▶ WHAT THE TASK REQUIRES
Please reproduce exactly the lines that begin the listing below, up to and including the line where "allowed_file (filename file) = true ->" occurs.
_____
(** X8: an answer whose parts cannot be reached (no candidate list, an
    empty one, a candidate without content, a content without parts)
    makes the converter raise, after the request was sent; [/convert]
    turns that into a 500 with the exception's text. *)
Theorem converter_malformed_response files file u user_image response e
    (w : World) c :
  client w = Some c ->
  files_get "image" files = Some file ->
  allowed_file (filename file) = true ->
  Z.of_nat (length (stream file)) <= MAX_FILE_SIZE ->
  Image_open (stream file) = Return u ->
  to_RGB u = Return user_image ->
  generate_content c MODEL (request_contents w user_image) = Return response ->
  response_parts response = Raise e ->
  convert_to_notion_style user_image w
  = (Raise e, record_call MODEL (request_contents w user_image) w)
  /\ convert_image files w =
     (Return (error_response ("Error processing image: " +:+ exn_str e) 500),
      record_call MODEL (request_contents w user_image) w)
  /\ (candidates response = None ->
      exn_str e = "'NoneType' object is not subscriptable")
  /\ (candidates response = Some [] -> exn_str e = "list index out of range").
Proof.
  intros Hc Hf Ha Hs Ho Hr Hg Hps.
  rewrite (convert_to_notion_style_run w c user_image Hc).
  rewrite (convert_image_validated files file w c Hc Hf Ha Hs).
  rewrite (processed_run file u user_image w c Hc Ho Hr).
  rewrite Hg, Hps. split; [done|]. split; [done|].
  unfold response_parts in Hps.
  split; intros Hcand; rewrite Hcand in Hps; by injection Hps as <-.
Qed.
(** X29.  The user search answers with at most five entries, and every
    entry is a stored user that is verified, not blocked, not the caller,
    and whose lower-cased e-mail contains the lower-cased query; an entry
    carries id, e-mail and name only.  A missing or empty query is answered
    with 400. *)
Theorem users_search_results_are_safe :
  forall toLowerCase by_createdAt caller email w w' code results,
    (forall us u, In u (by_createdAt us) -> In u us) ->
    users_search toLowerCase by_createdAt caller email w
    = (w', Val (code, SearchResults results)) ->
    (length results <= 5)%nat
    /\ (exists q, email = Some q /\ q <> ""
        /\ forall r, In r results ->
             exists u, In u (users (db w))
                       /\ su_id r = u_id u /\ su_email r = u_email u /\ su_name r = u_name u
                       /\ u_isVerified u = true /\ u_isBlocked u = false
                       /\ u_id u <> u_id caller
                       /\ includes (toLowerCase q) (toLowerCase (u_email u)) = true).
Proof.
  intros toLowerCase by_createdAt caller email w w' code results Horder Hrun.
  unfold users_search in Hrun.
  destruct (truthy_str email) eqn:Eq; [|discriminate Hrun]. unfold negb in Hrun.
  destruct (truthy_str_Some _ Eq) as (q & -> & Hq). unfold opt_or in Hrun.
  destruct (bind_inv _ _ _ _ _ Hrun) as [(e & _ & [=]) | (w1 & us & Hget & Hrest)].
  match type of Hrest with
  | context [firstn 5 ?l] => remember (firstn 5 l) as res eqn:Hres in Hrest
  end.
  unfold ret, Monad_M, M_ret in Hrest. injection Hrest as _ _ <-. subst res.
  assert (forall u, In u us -> In u (users (db w))) as Hsub.
  { unfold storage in Hget.
    destruct (io_inv _ _ _ _ Hget) as [(e & [=] & _) | (w0 & a & Hd & _ & Hop & [= <-])].
    destruct w0 as [d0 n0 f0 o0]. simpl in Hop, Hd. injection Hop as _ <-.
    intros u Hu. rewrite <- Hd. now apply Horder. }
  split; [apply firstn_le_length|].
  exists q. split; [reflexivity|]. split; [exact Hq|].
  intros r Hr. apply In_firstn in Hr. apply in_map_iff in Hr.
  destruct Hr as (u & <- & Hu). apply filter_In in Hu. destruct Hu as [Hin Hf].
  repeat (apply andb_prop in Hf; destruct Hf as [Hf ?]).
  exists u. repeat split; auto.
  - now apply negb_true_iff.
  - apply Z.eqb_neq. now apply negb_true_iff.
Qed.

Lemma users_search_results_are_safe_witness :
  (length [mkSafeUser 2 "bob@example.com" "Bob"; mkSafeUser 3 "root@example.com" "Root"]
   <= 5)%nat
  /\ (exists q, Some "example" = Some q /\ q <> ""
      /\ forall r,
          In r [mkSafeUser 2 "bob@example.com" "Bob"; mkSafeUser 3 "root@example.com" "Root"] ->
          exists u, In u (users (db Demo.w0))
                    /\ su_id r = u_id u /\ su_email r = u_email u /\ su_name r = u_name u
                    /\ u_isVerified u = true /\ u_isBlocked u = false
                    /\ u_id u <> u_id Demo.alice
                    /\ includes ((fun s : string => s) q) ((fun s : string => s) (u_email u))
                       = true).
Proof.
  apply (users_search_results_are_safe (fun s => s) (fun us => us) Demo.alice
           (Some "example") Demo.w0 Demo.w0 200).
  - intros us u H. exact H.
  - reflexivity.
Defined.

(** ** [truncateText] of [client/src/lib/utils.ts] *)

Lemma length_append s1 s2 :
  String.length (s1 ++ s2) = (String.length s1 + String.length s2)%nat.
Proof. induction s1 as [|c s1 IH]; simpl; [reflexivity | now rewrite IH]. Qed.

Lemma length_substring_0 n s :
  (n <= String.length s)%nat -> String.length (String.substring 0 n s) = n.
Proof.
  revert s. induction n as [|n IH]; intros [|c s] H; simpl in *; try reflexivity;
    [lia | rewrite IH; [reflexivity | lia]].
Qed.

Lemma prefix_substring_0 n s : String.prefix (String.substring 0 n s) s = true.
Proof.
  revert s. induction n as [|n IH]; intros [|c s]; simpl; try reflexivity.
  destruct (ascii_dec c c) as [_|Hne]; [apply IH | now elim Hne].
Qed.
_____
▶ RESULT OF THIS EXERCISE
(** X8: an answer whose parts cannot be reached (no candidate list, an
    empty one, a candidate without content, a content without parts)
    makes the converter raise, after the request was sent; [/convert]
    turns that into a 500 with the exception's text. *)
Theorem converter_malformed_response files file u user_image response e
    (w : World) c :
  client w = Some c ->
  files_get "image" files = Some file ->
  allowed_file (filename file) = true ->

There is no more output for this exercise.